The annual proxy for this pharmacy-led, health and well–being company had the following proposals:
- Proforma votes on directors, appointment of auditors, and “say-on-pay” advisory vote
- Shareholder proposals on independent chairman, deferral period on executive compensation, and lowering threshold for special meetings
Magni voted as follows:
- For and against the proforma proposals.
-For directors – The board has a majority of independent directors, while the target skill sets for the board are disclosed along with the fit of the candidates to the target skills. The compensation of directors is disclosed with a meaningful portion in equity where the equity has restrictions to align director incentives with long-term value creation.
-For auditors – There appear to be no controversies with the financial statements of the company.
-Against “say-on-pay” – The company has a shareholder engagement program where the level of activity is disclosed, and the discussions include compensation. The peer group is disclosed. That said, the criteria for the peer group is high level and the company has a market capitalization below the average of the peer group. Such a situation can place an upward bias on compensation levels.

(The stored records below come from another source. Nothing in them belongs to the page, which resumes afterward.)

(* ===== verification/MedAgency.v ===== *)
(** * The threads that send to agencies (src/src/mediator/lea_send_thread.c)

    The mediator has a thread for each agency.  It gets messages from the main thread
    through a queue (which intercepts are the agency's, where the agency is, notifications
    for it), and events of its epoll loop: its handovers can be written or read, timers
    have expired.  [thread_step] is one round of [run_agency_thread] up to the epoll loop,
    or one event in that loop.

    [encode_etsi_hi1_notification] is an argument. *)

From stdpp Require Import gmap.
From S2P Require Import Prelude Libraries ByteOrder Protocol Intercept NetBuffer ExportBuffer Publish Radius HashTable MedHandover.

(** ** Data *)

(** [mediator_lea_config_t] with the members of the RMQ configuration that are used. *)
Record mediator_lea_config_t : Type := Mkmediator_lea_config_t {
  mc_mediatorid : Z;
  mc_operatorid : cstring;
  mc_shortoperatorid : cstring;
  mc_pcap_compress_level : Z;
  mc_pcap_outtemplate : cstring;
  mc_pcap_dir : cstring;
  mc_pcap_rotate_frequency : Z;
  mc_internalpass : cstring;
  mc_heartbeatFreq : Z;
}.

(** The messages, with their [data]. *)
Inductive lea_thread_msg_t : Type :=
  | MED_LEA_MESSAGE_RECONNECT
  | MED_LEA_MESSAGE_DISCONNECT
  | MED_LEA_MESSAGE_HALT
  | MED_LEA_MESSAGE_UPDATE_AGENCY (lea : liagency_t)
  | MED_LEA_MESSAGE_REMOVE_LIID (liid : bytes)
  | MED_LEA_MESSAGE_ADD_LIID (liid agencyid : bytes)
  | MED_LEA_MESSAGE_RELOAD_CONFIG
  | MED_LEA_MESSAGE_SEND_HI1_NOTIFICATION (ndata : option hi1_notify_data_t)
  | MED_LEA_MESSAGE_SHUTDOWN_TIMER (timeout : Z).

(** [lea_thread_state_t] with its [mediator_agency_t]; the local copy of the
    configuration is a record of its own. *)
Record lea_thread_state_t : Type := Mklea_thread_state_t {
  lt_agencyid : bytes;
  lt_hi2 : handover_t;
  lt_hi3 : handover_t;
  lt_disabled : bool;
  lt_active_liids : liid_map_t;
  lt_config : mediator_lea_config_t;
  lt_in_main : list lea_thread_msg_t;
  lt_shutdown_wait : option Z;
  lt_timerev : option Z;
  lt_rmqhb : option Z;
  lt_cleanse_liids : option Z;
}.

Section setters.
Context (s : lea_thread_state_t).
Definition set_lt_hi2 (x : handover_t) : lea_thread_state_t :=
  let '(Mklea_thread_state_t i _ b d l c m w t r n) := s in Mklea_thread_state_t i x b d l c m w t r n.
Definition set_lt_hi3 (x : handover_t) : lea_thread_state_t :=
  let '(Mklea_thread_state_t i a _ d l c m w t r n) := s in Mklea_thread_state_t i a x d l c m w t r n.
Definition set_lt_disabled (x : bool) : lea_thread_state_t :=
  let '(Mklea_thread_state_t i a b _ l c m w t r n) := s in Mklea_thread_state_t i a b x l c m w t r n.
Definition set_lt_active_liids (x : liid_map_t) : lea_thread_state_t :=
  let '(Mklea_thread_state_t i a b d _ c m w t r n) := s in Mklea_thread_state_t i a b d x c m w t r n.
Definition set_lt_config (x : mediator_lea_config_t) : lea_thread_state_t :=
  let '(Mklea_thread_state_t i a b d l _ m w t r n) := s in Mklea_thread_state_t i a b d l x m w t r n.
Definition set_lt_in_main (x : list lea_thread_msg_t) : lea_thread_state_t :=
  let '(Mklea_thread_state_t i a b d l c _ w t r n) := s in Mklea_thread_state_t i a b d l c x w t r n.
Definition set_lt_shutdown_wait (x : option Z) : lea_thread_state_t :=
  let '(Mklea_thread_state_t i a b d l c m _ t r n) := s in Mklea_thread_state_t i a b d l c m x t r n.
Definition set_lt_timerev (x : option Z) : lea_thread_state_t :=
  let '(Mklea_thread_state_t i a b d l c m w _ r n) := s in Mklea_thread_state_t i a b d l c m w x r n.
Definition set_lt_rmqhb (x : option Z) : lea_thread_state_t :=
  let '(Mklea_thread_state_t i a b d l c m w t _ n) := s in Mklea_thread_state_t i a b d l c m w t x n.
Definition set_lt_cleanse_liids (x : option Z) : lea_thread_state_t :=
  let '(Mklea_thread_state_t i a b d l c m w t r _) := s in Mklea_thread_state_t i a b d l c m w t r x.
End setters.

Definition lt_ho (h : handover_type_t) (s : lea_thread_state_t) : handover_t :=
  match h with HANDOVER_HI2 => s.(lt_hi2) | HANDOVER_HI3 => s.(lt_hi3) end.
Definition set_lt_ho (h : handover_type_t) (s : lea_thread_state_t) (x : handover_t) : lea_thread_state_t :=
  match h with HANDOVER_HI2 => set_lt_hi2 s x | HANDOVER_HI3 => set_lt_hi3 s x end.

(** What a thread does to the outside is what its handovers do. *)
Abbreviation lea_event := (handover_type_t * ho_event)%type.
Abbreviation T := (MW lea_thread_state_t lea_event).

(** An operation on a handover of the agency. *)
Definition on_ho {A} (h : handover_type_t) (m : H A) : T A := λ s,
  match m (lt_ho h s) with
  | Ok (a, ho, w) => Ok (a, set_lt_ho h s ho, pair h <$> w)
  | Abort => Abort
  | Undef => Undef
  end.
Definition timer_do (f : option Z → Z * option Z) (timer : lea_thread_state_t → option Z)
    (put : lea_thread_state_t → option Z → lea_thread_state_t) : T Z :=
  s ← mget; let '(r, t) := f (timer s) in _ ← mput (put s t); mret r.

(** The events of the epoll loop; a connection can be closed by the other side, read or
    written. *)
Inductive lea_epoll_event : Type :=
  | Ev_sigcheck (epollin : bool)
  | Ev_rmqcheck
  | Ev_shutdown
  | Ev_cease_liid
  | Ev_ka_timer (h : handover_type_t)
  | Ev_ka_response_timer (h : handover_type_t)
  | Ev_lea (h : handover_type_t) (rdhup epollin epollout : bool).

Section agency.
Context {J : Judy1} (realloc_ok : Z → bool).
Context (encode_keepalive : Z → cstring → Z → option bytes).
Context (encode_hi1 : hi1_notify_data_t → cstring → cstring → option bytes).
Context (pdu_length : bytes → Z) (is_keepalive_response : bytes → bool) (sequence_number : bytes → Z).

Section event.
Context (e : med_env).

Definition shutdown_do (f : option Z → Z * option Z) : T Z := timer_do f lt_shutdown_wait set_lt_shutdown_wait.
Definition timerev_do (f : option Z → Z * option Z) : T Z := timer_do f lt_timerev set_lt_timerev.
Definition rmqhb_do (f : option Z → Z * option Z) : T Z := timer_do f lt_rmqhb set_lt_rmqhb.
Definition cleanse_do (f : option Z → Z * option Z) : T Z := timer_do f lt_cleanse_liids set_lt_cleanse_liids.
Definition halt : option Z → Z * option Z := halt_mediator_timer e.
Definition start_for (secs : Z) (t : option Z) : Z * option Z := start_mediator_timer e t secs.

(** [foreach_liid_agency_mapping] over the LIIDs of the thread. *)
Definition foreach_active_liid (torun : liid_map_entry_t → T (Z * liid_map_entry_t)) : T Z :=
  s ← mget;
  '(r, map) ← foreach_liid_agency_mapping torun s.(lt_active_liids);
  _ ← mmodify (λ s, set_lt_active_liids s map);
  mret r.

Definition start_shutdown_timer (timeout : Z) : T unit :=
  _ ← cleanse_do halt;
  _ ← shutdown_do halt;
  _ ← shutdown_do (start_for timeout);
  _ ← foreach_active_liid (λ m, mret (0, set_liid_as_unconfirmed m));
  mret tt.

Definition purge_empty_withdrawn_liid_queues (m : liid_map_entry_t) : T (Z * liid_map_entry_t) :=
  if negb m.(lm_withdrawn) then mret (0, m) else
  m ← (if m.(lm_iriqueue_deleted) then mret m else
       r ← on_ho HANDOVER_HI2 (check_empty_mediator_iri_RMQ e m.(lm_liid));
       mret (if 0 <? r then set_lm_iriqueue_deleted true m else m));
  m ← (if m.(lm_ccqueue_deleted) then mret m else
       r ← on_ho HANDOVER_HI3 (check_empty_mediator_cc_RMQ e m.(lm_liid));
       mret (if 0 <? r then set_lm_ccqueue_deleted true m else m));
  mret (if m.(lm_ccqueue_deleted) && m.(lm_iriqueue_deleted) then 1 else 0, m).

(** A handover with the address of a new announcement, if that is another. *)
Definition update_handover (h : handover_type_t) (ip port : cstring) : T unit :=
  s ← mget;
  let ho := lt_ho h s in
  match ho.(ho_ipstr), ho.(ho_portstr) with
  | Some oldip, Some oldport =>
      ip' ← mlift (c_str ip);
      differ ← (if bool_decide (ip' ≠ until_nul oldip) then mret true else
                port' ← mlift (c_str port); mret (bool_decide (port' ≠ until_nul oldport)));
      if differ : bool then
        _ ← on_ho h (disconnect_handover e);
        on_ho h (mmodify (λ ho, set_ho_address ho ip port))
      else mret tt
  | _, _ =>
      (* the new handover points to strings that are freed at the end *)
      mlift Undef
  end.
Definition update_agency_handovers (newag : liagency_t) : T unit :=
  _ ← update_handover HANDOVER_HI2 newag.(lea_hi2_ipstr) newag.(lea_hi2_portstr);
  _ ← update_handover HANDOVER_HI3 newag.(lea_hi3_ipstr) newag.(lea_hi3_portstr);
  let keep ho := set_hs_keepalive ho newag.(lea_keepalivefreq) newag.(lea_keepalivewait) in
  _ ← on_ho HANDOVER_HI2 (mmodify keep);
  on_ho HANDOVER_HI3 (mmodify keep).

(** ** Sending records *)

Definition MAX_SEND : Z := 1024 * 1024 * 16.

Definition send_available_rmq_records : H Z :=
  ho ← mget;
  if get_buffered_amount ho.(hs_buf) =? 0 then mret 0 else
  r ← xmit_handover_records realloc_ok e MAX_SEND;
  if r <? 0 then mret (-1) else
  ho ← mget;
  if (get_buffered_amount ho.(hs_buf) =? 0) && ho.(hs_valid_rmq_ack) then
    r ← (match ho.(ho_type) with
         | HANDOVER_HI2 => ack_mediator_iri_messages e ho.(hs_next_rmq_ack)
         | HANDOVER_HI3 => ack_mediator_cc_messages e ho.(hs_next_rmq_ack)
         end);
    if negb (r =? 0) then mret (-2) else
    _ ← mmodify (λ ho, set_hs_valid_rmq_ack ho false); mret 1
  else mret 1.

Definition connection_good : H unit := mmodify (λ ho, set_ho_disconnect_msg ho false).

- For and against shareholder proposals.
-For independent chairman – Per the Magni position paper, Magni routinely votes in favor of these proposals.
-Against deferral of executive compensation – The proposal seeks to prevent senior executives from “gaming” metrics to increase compensation. While good in theory, the company is well run and already has “clawback” provisions. Unless there are specific instances where the company practices are shown to be insufficient, this type of matter should be left to the board.
-For lowering the threshold for special meetings – Per the Magni position paper, Magni routinely votes in favor of these proposals.